QueryPerformanceCounter and overflows
Asked Answered
R

5

6

I'm using QueryPerformanceCounter to do some timing in my application. However, after running it for a few days the application seems to stop functioning properly. If I simply restart the application it starts working again. This makes me a believe I have an overflow problem in my timing code.

// Author: Ryan M. Geiss
// http://www.geisswerks.com/ryan/FAQS/timing.html
class timer
{
public:
    timer()
    {
        QueryPerformanceFrequency(&freq_);
        QueryPerformanceCounter(&time_);
    }

    void tick(double interval)
    {       
        LARGE_INTEGER t;
        QueryPerformanceCounter(&t);

        if (time_.QuadPart != 0)
        {
            int ticks_to_wait = static_cast<int>(static_cast<double>(freq_.QuadPart) * interval);
            int done = 0;
            do
            {
                QueryPerformanceCounter(&t);

                int ticks_passed = static_cast<int>(static_cast<__int64>(t.QuadPart) - static_cast<__int64>(time_.QuadPart));
                int ticks_left = ticks_to_wait - ticks_passed;

                if (t.QuadPart < time_.QuadPart)    // time wrap
                    done = 1;
                if (ticks_passed >= ticks_to_wait)
                    done = 1;

                if (!done)
                {
                    // if > 0.002s left, do Sleep(1), which will actually sleep some 
                    //   steady amount, probably 1-2 ms,
                    //   and do so in a nice way (cpu meter drops; laptop battery spared).
                    // otherwise, do a few Sleep(0)'s, which just give up the timeslice,
                    //   but don't really save cpu or battery, but do pass a tiny
                    //   amount of time.
                    if (ticks_left > static_cast<int>((freq_.QuadPart*2)/1000))
                        Sleep(1);
                    else                        
                        for (int i = 0; i < 10; ++i) 
                            Sleep(0);  // causes thread to give up its timeslice
                }
            }
            while (!done);            
        }

        time_ = t;
    }       
private:    
    LARGE_INTEGER freq_;
    LARGE_INTEGER time_;
};

My question is whether the code above should work deterministically for weeks of running continuously?

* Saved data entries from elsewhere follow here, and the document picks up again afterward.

Set Default Proof Using "Type".

(** ** Strings: [str.format] with one positional argument and [str.strip] *)

Definition nl : string := String "010"%char EmptyString.
Definition dq : string := String "034"%char EmptyString.

Definition is_space (c : ascii) : bool :=
  let n := nat_of_ascii c in
  ((9 <=? n) && (n <=? 13)) || ((28 <=? n) && (n <=? 32)).

Fixpoint lstrip (s : string) : string :=
  match s with
  | EmptyString => EmptyString
  | String c r => if is_space c then lstrip r else s
  end.

Fixpoint rstrip (s : string) : string :=
  match s with
  | EmptyString => EmptyString
  | String c r =>
      match rstrip r with
      | EmptyString => if is_space c then EmptyString else String c EmptyString
      | r' => String c r'
      end
  end.

Definition strip (s : string) : string := rstrip (lstrip s).

(** [tpl.format(arg)]: [{}] is the (single) replacement field, [{{] and [}}]
    are escaped braces; any other brace, or a second field, is an error
    ([ValueError] / [IndexError] in Python, [None] here).  [used] records
    that the one argument has been consumed. *)
Fixpoint format_aux (used : bool) (tpl arg : string) : option string :=
  match tpl with
  | EmptyString => Some EmptyString
  | String "{" (String "}" r) =>
      if used then None
      else match format_aux true r arg with
           | Some s => Some (arg +:+ s)
           | None => None
           end
  | String "{" (String "{" r) =>
      match format_aux used r arg with
      | Some s => Some (String "{" s)
      | None => None
      end
  | String "}" (String "}" r) =>
      match format_aux used r arg with
      | Some s => Some (String "}" s)
      | None => None
      end
  | String "{" _ => None
  | String "}" _ => None
  | String c r =>
      match format_aux used r arg with
      | Some s => Some (String c s)
      | None => None
      end
  end.

Definition format (tpl arg : string) : option string := format_aux false tpl arg.

Fixpoint join_slash (l : list string) : string :=
  match l with
  | [] => EmptyString
  | [x] => x
  | x :: r => x +:+ "/" +:+ join_slash r
  end.

(** ** Paths *)

Record Path := { absolute : bool; parts : list string }.

Global Instance Path_eq_dec : EqDecision Path.
Proof. solve_decision. Defined.

(** [a / b] of pathlib: an absolute right operand replaces the left one. *)
Definition joinpath (a b : Path) : Path :=
  if absolute b then b
  else {| absolute := absolute a; parts := parts a ++ parts b |}.

Infix "//" := joinpath (at level 40, left associativity).

(** [pathlib.Path(name)] for a single relative component such as [".vimrc"]. *)
Definition PurePath (name : string) : Path :=
  {| absolute := false; parts := [name] |}.

(** [str(p)] *)
Definition str_path (p : Path) : string :=
  if absolute p then "/" +:+ join_slash (parts p)
  else match parts p with
       | [] => "."
       | l => join_slash l
       end.

(** [os.path.basename] *)
Definition basename (p : Path) : string := List.last (parts p) EmptyString.

(** ** The world *)

Inductive node :=
  | File (content : string)
  | Dir
  | Symlink (target : list string).

Global Instance node_eq_dec : EqDecision node.
Proof. solve_decision. Defined.

Inductive event :=
  | EvClone (url : string) (to_path : list string)
  | EvGet (url : string).

Global Instance event_eq_dec : EqDecision event.
Proof. solve_decision. Defined.

Record World := {
  files : gmap (list string) node;
  cwd : list string;
  stdout : list string;
  log : list event;
  ntemp : nat
}.

Record Response := { status_code : nat; text : string }.

(** What the environment decides: where the package lives ([__file__] of an
    imported module is absolute), which programs [shutil.which] finds, the
    directory and the candidate names of [tempfile], what a clone delivers
    (the entries below the clone directory, or a failure) and what an HTTP
    GET answers (or a connection failure).  The network oracles are indexed
    by the number of network events so far, the name oracle by the number
    of temporary files made so far and the attempt. *)
Record Env := {
  module_dir : list string;
  which : string -> bool;
  tempdir : list string;
  tmp_names : nat -> nat -> string;
  clone_net : nat -> option (list (list string * node));
  http_net : nat -> option Response
}.

Definition set_files (f : gmap (list string) node) (w : World) : World :=
  {| files := f; cwd := cwd w; stdout := stdout w; log := log w; ntemp := ntemp w |}.

Definition add_event (e : event) (w : World) : World :=
  {| files := files w; cwd := cwd w; stdout := stdout w;
     log := log w ++ [e]; ntemp := ntemp w |}.

Definition add_stdout (s : string) (w : World) : World :=
  {| files := files w; cwd := cwd w; stdout := stdout w ++ [s];
     log := log w; ntemp := ntemp w |}.

Definition bump_temp (w : World) : World :=
  {| files := files w; cwd := cwd w; stdout := stdout w;
     log := log w; ntemp := S (ntemp w) |}.

(** ** Statements *)

Inductive exn :=
  | AssertionError
  | FileExistsError
  | FileNotFoundError
  | IsADirectoryError
  | NotADirectoryError
  | TooManyLinksError
  | SameFileError
  | ValueError
  | GitCommandError
  | ConnectionError.

Global Instance exn_eq_dec : EqDecision exn.
Proof. solve_decision. Defined.

Inductive outcome (R A : Type) :=
  | Val (a : A)
  | Ret (r : R)
  | Exn (e : exn).
Arguments Val {R A} a.
Arguments Ret {R A} r.
Arguments Exn {R A} e.

Definition M (R A : Type) : Type := World -> outcome R A * World.

Definition pure {R A : Type} (a : A) : M R A := fun w => (Val a, w).
Definition return_ {R A : Type} (r : R) : M R A := fun w => (Ret r, w).
Definition raise {R A : Type} (e : exn) : M R A := fun w => (Exn e, w).
Definition pass {R : Type} : M R unit := pure tt.

Definition bind {R A B : Type} (m : M R A) (k : A -> M R B) : M R B :=
  fun w =>
    match m w with
    | (Val a, w') => k a w'
    | (Ret r, w') => (Ret r, w')
    | (Exn e, w') => (Exn e, w')
    end.

Notation "x <- m ;; k" := (bind m (fun x => k))
  (at level 100, m at next level, k at level 200, only parsing).
Notation "m ;; k" := (bind m (fun _ => k))
  (at level 100, k at level 200, only parsing).

(** A method call: the callee's [return v] is the value of the call. *)
Definition call {R R' : Type} (body : M R R) : M R' R :=
  fun w =>
    match body w with
    | (Val r, w') => (Val r, w')
    | (Ret r, w') => (Val r, w')
    | (Exn e, w') => (Exn e, w')
    end.

Definition assert_ {R : Type} (b : bool) : M R unit :=
  if b then pass else raise AssertionError.

Definition get_world {R : Type} : M R World := fun w => (Val w, w).
Definition put_files {R : Type} (f : gmap (list string) node) : M R unit :=
  fun w => (Val tt, set_files f w).

(** ** The file system *)

Abbreviation FS := (gmap (list string) node).

(** The root is a directory; every other path is looked up in the store. *)
Definition node_at (f : FS) (ap : list string) : option node :=
  match ap with
  | [] => Some Dir
  | _ => f !! ap
  end.

Inductive resolved :=
  | Found (q : list string) (n : node)
  | Missing (q : list string)
  | Loop.

(** Follow the symbolic links at the final component ([stat] as opposed
    to [lstat]); [Loop] is the kernel's ELOOP. *)
Fixpoint follow (fuel : nat) (f : FS) (ap : list string) : resolved :=
  match node_at f ap with
  | None => Missing ap
  | Some (Symlink t) =>
      match fuel with
      | 0 => Loop
      | S k => follow k f t
      end
  | Some n => Found ap n
  end.

Definition MAXSYMLINKS : nat := 40.

Definition stat (f : FS) (ap : list string) : resolved := follow MAXSYMLINKS f ap.

Definition parent_error (f : FS) (ap : list string) : option exn :=
  match node_at f (removelast ap) with
  | Some Dir => None
  | None => Some FileNotFoundError
  | Some _ => Some NotADirectoryError
  end.

Definition os_unlink (f : FS) (ap : list string) : exn + FS :=
  match node_at f ap with
  | None => inl FileNotFoundError
  | Some Dir => inl IsADirectoryError
  | Some _ => inr (delete ap f)
  end.

(** An existing entry is reported first (EEXIST); in a well-formed store an
    entry has a directory as its parent, so the order of the two checks
    cannot be observed there. *)
Definition os_symlink (f : FS) (target ap : list string) : exn + FS :=
  match node_at f ap with
  | Some _ => inl FileExistsError
  | None =>
      match parent_error f ap with
      | Some e => inl e
      | None => inr (<[ap := Symlink target]> f)
      end
  end.

Definition os_mkdir (f : FS) (ap : list string) : exn + FS :=
  match node_at f ap with
  | Some _ => inl FileExistsError
  | None =>
      match parent_error f ap with
      | Some e => inl e
      | None => inr (<[ap := Dir]> f)
      end
  end.

(** [open(p, "w")] followed by writing [content] and closing. *)
Definition open_w (f : FS) (ap : list string) (content : string) : exn + FS :=
  match stat f ap with
  | Found q (File _) => inr (<[q := File content]> f)
  | Found _ Dir => inl IsADirectoryError
  | Found _ (Symlink _) => inl TooManyLinksError
  | Missing q =>
      match parent_error f q with
      | Some e => inl e
      | None => inr (<[q := File content]> f)
      end
  | Loop => inl TooManyLinksError
  end.

(** [open(p, "r")] and reading everything. *)
Definition open_r (f : FS) (ap : list string) : exn + string :=
  match stat f ap with
  | Found _ (File c) => inr c
  | Found _ Dir => inl IsADirectoryError
  | Found _ (Symlink _) => inl TooManyLinksError
  | Missing _ => inl FileNotFoundError
  | Loop => inl TooManyLinksError
  end.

And if not where the problem is? I thought the overflow was handled by

if (t.QuadPart < time_.QuadPart)    // time wrap
    done = 1;

But maybe thats not enough?

EDIT: Please observe that I did not write the original code, Ryan M. Geiss did, the link to the original source of the code is in the code.

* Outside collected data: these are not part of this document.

Lemma create_untyped_volume_witness :
  _do_create_volume Example.bare (Scenario.volume (Some "/a") None)
    Scenario.sound_host Scenario.state
  = (untyped_creator Example.bare (configuration (self Scenario.state))
       "/mnt/a/volume-1" 2;;
     _set_rw_permissions_for_all Example.bare "/mnt/a/volume-1") Scenario.sound_host
      {| self := without_suffix (self Scenario.state);
         trace := trace Scenario.state
                  ++ [Log DEBUG (Msg "creating new volume at %s"
                                     [PyStr "/mnt/a/volume-1"])] |}.
Proof.
  apply (create_untyped_volume Example.bare Scenario.sound_host
           Scenario.state Scenario.state
           (Scenario.volume (Some "/a") None) "/mnt/a/volume-1");
    reflexivity.
Defined.

(** X25: [_create_vpc_file] hands [qemu-img] the size as a decimal integer
    that reads back as the size in GiB times 2^30, and runs that one
    command as root. *)
Theorem create_vpc_file_size_in_bytes h st volume_path volume_size :
  exists arg,
    exec (_create_vpc_file volume_path volume_size) h st
    = record st [Execute ["qemu-img"; "create"; "-f"; "vpc"; volume_path; arg] true] /\
    int_of_str arg = Some (volume_size * 2 ^ 30).
Proof.
  exists (str_int (volume_size * Py.GiB)). split.
  - unfold exec, _create_vpc_file, _execute, bind, emit, ask, lift, ret.
    cbn beta iota. destruct (execute h _ true) as [[out err]|e]; reflexivity.
  - unfold int_of_str, str_int. rewrite NilZero.isi.
    + cbn [option_map]. by rewrite DecimalZ.of_to.
    + destruct (volume_size * Py.GiB) as [|p|p]; try discriminate.
      intros [= E]. by apply (DecimalPos.Unsigned.to_uint_nonnil p).
    + destruct (volume_size * Py.GiB) as [|p|p]; try discriminate.
      intros [= E]. by apply (DecimalPos.Unsigned.to_uint_nonnil p).
Qed.

End CreationMore.

(** ** The flags handed to the mount *)

Module Flags.

Import Smbfs.

Lemma no_space_snoc cur c :
  no_space cur = true -> Py.isspace c = false ->
  no_space (cur +:+ String c EmptyString) = true.
Proof.
  intros Hcur Hc. induction cur as [|a cur IH].
  - change (negb (Py.isspace c) && true = true). by rewrite Hc.
  - change (negb (Py.isspace a) && no_space (cur +:+ String c EmptyString) = true).
    cbn [no_space] in Hcur. apply andb_true_iff in Hcur as [Ha Hcur].
    rewrite Ha. by apply IH.
Qed.

Lemma snoc_nonempty cur c : cur +:+ String c EmptyString <> EmptyString.
Proof. by destruct cur. Qed.

Lemma flush_tokens cur k :
  no_space cur = true -> Forall token k -> Forall token (Py.flush cur k).
Proof.
  intros Hcur Hk. destruct cur as [|a cur]; [done|].
  cbn [Py.flush]. constructor; [|done]. by split.
Qed.

(** [s.split()] gives tokens only. *)
Lemma split_from_tokens s : forall cur,
  no_space cur = true -> Forall token (Py.split_from cur s).
Proof.
  induction s as [|c s IH]; intros cur Hcur; cbn [Py.split_from].
  - by apply flush_tokens.
  - destruct (Py.isspace c) eqn:Hc.
    + apply flush_tokens; [done|]. by apply IH.
    + apply IH. by apply no_space_snoc.
Qed.

(** X26: every flag [_ensure_share_mounted] hands to the mount is a
    non-empty string without whitespace, whatever the options string of
    the share holds; the mount request is the last thing it records. *)
Theorem mount_flags_are_tokens h st s :
  exists mnt_flags,
    exec (_ensure_share_mounted s) h st
    = record st [Log DEBUG (Msg ">>>>%r" [PyDict (shares (self st))]);
                 Log DEBUG (Msg ">>>>%r" [PyStr s]);
                 Mount s mnt_flags] /\
    Forall token mnt_flags.
Proof.
  exists (match shares (self st) !! s with
          | Some (Some options) => Py.split options
          | _ => []
          end).
  split.
  - unfold exec, _ensure_share_mounted, LOG, bind, get_self, emit, ask, lift.
    cbn beta iota. unfold record. cbn [self trace fst snd].
    rewrite <- !app_assoc. reflexivity.
  - destruct (shares (self st) !! s) as [[options|]|]; try constructor.
    by apply split_from_tokens.
Qed.

End Flags.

Rombert answered 14/3, 2011 at 9:48 Comment(9)
static_cast<int>((freq_.QuadPart*2)/1000)) - this will slice off anything beyond 32 bits. You'd rather expand ticks_left to 64 bits.Luanneluanni
Do you think thats a problem though? Shouldn't QueryPerformanceFrequency always fit into a 32bit integer?Rombert
No idea, I just find this code potentially erroneous.Luanneluanni
When do you think ticks_left would be larger than 32 bits?Rombert
Yea, that should probably be changed. I'm just trying to find out with some certainty whether it might be causing the problem or not. As it takes ~1 week of testing to verify it.Rombert
Why would you want to perform a (partially) busy-wait such as this?Antons
Too improve accuracy of the wait.Rombert
Because one of the requirements of my application is that it needs to "tick" (run a certain function) in precise intervals. This is due to a dependency on a third-party component.Rombert
The problem with ticks_left being 32 bit is not that the number of ticks can be too large to fit into 32 bits, the problem is the right side of the comparison is forcing a 64 bit value into 32 bits and this can yield a negative value and then you comparison will be evaluated wrong.Luanneluanni
L
17

QueryPerformanceCounter is notorious for its unreliability. It's fine to use for individual short-interval timing, if you're prepared to handle abnormal results. It is not exact - It's typically based on the PCI bus frequency, and a heavily loaded bus can lead to lost ticks.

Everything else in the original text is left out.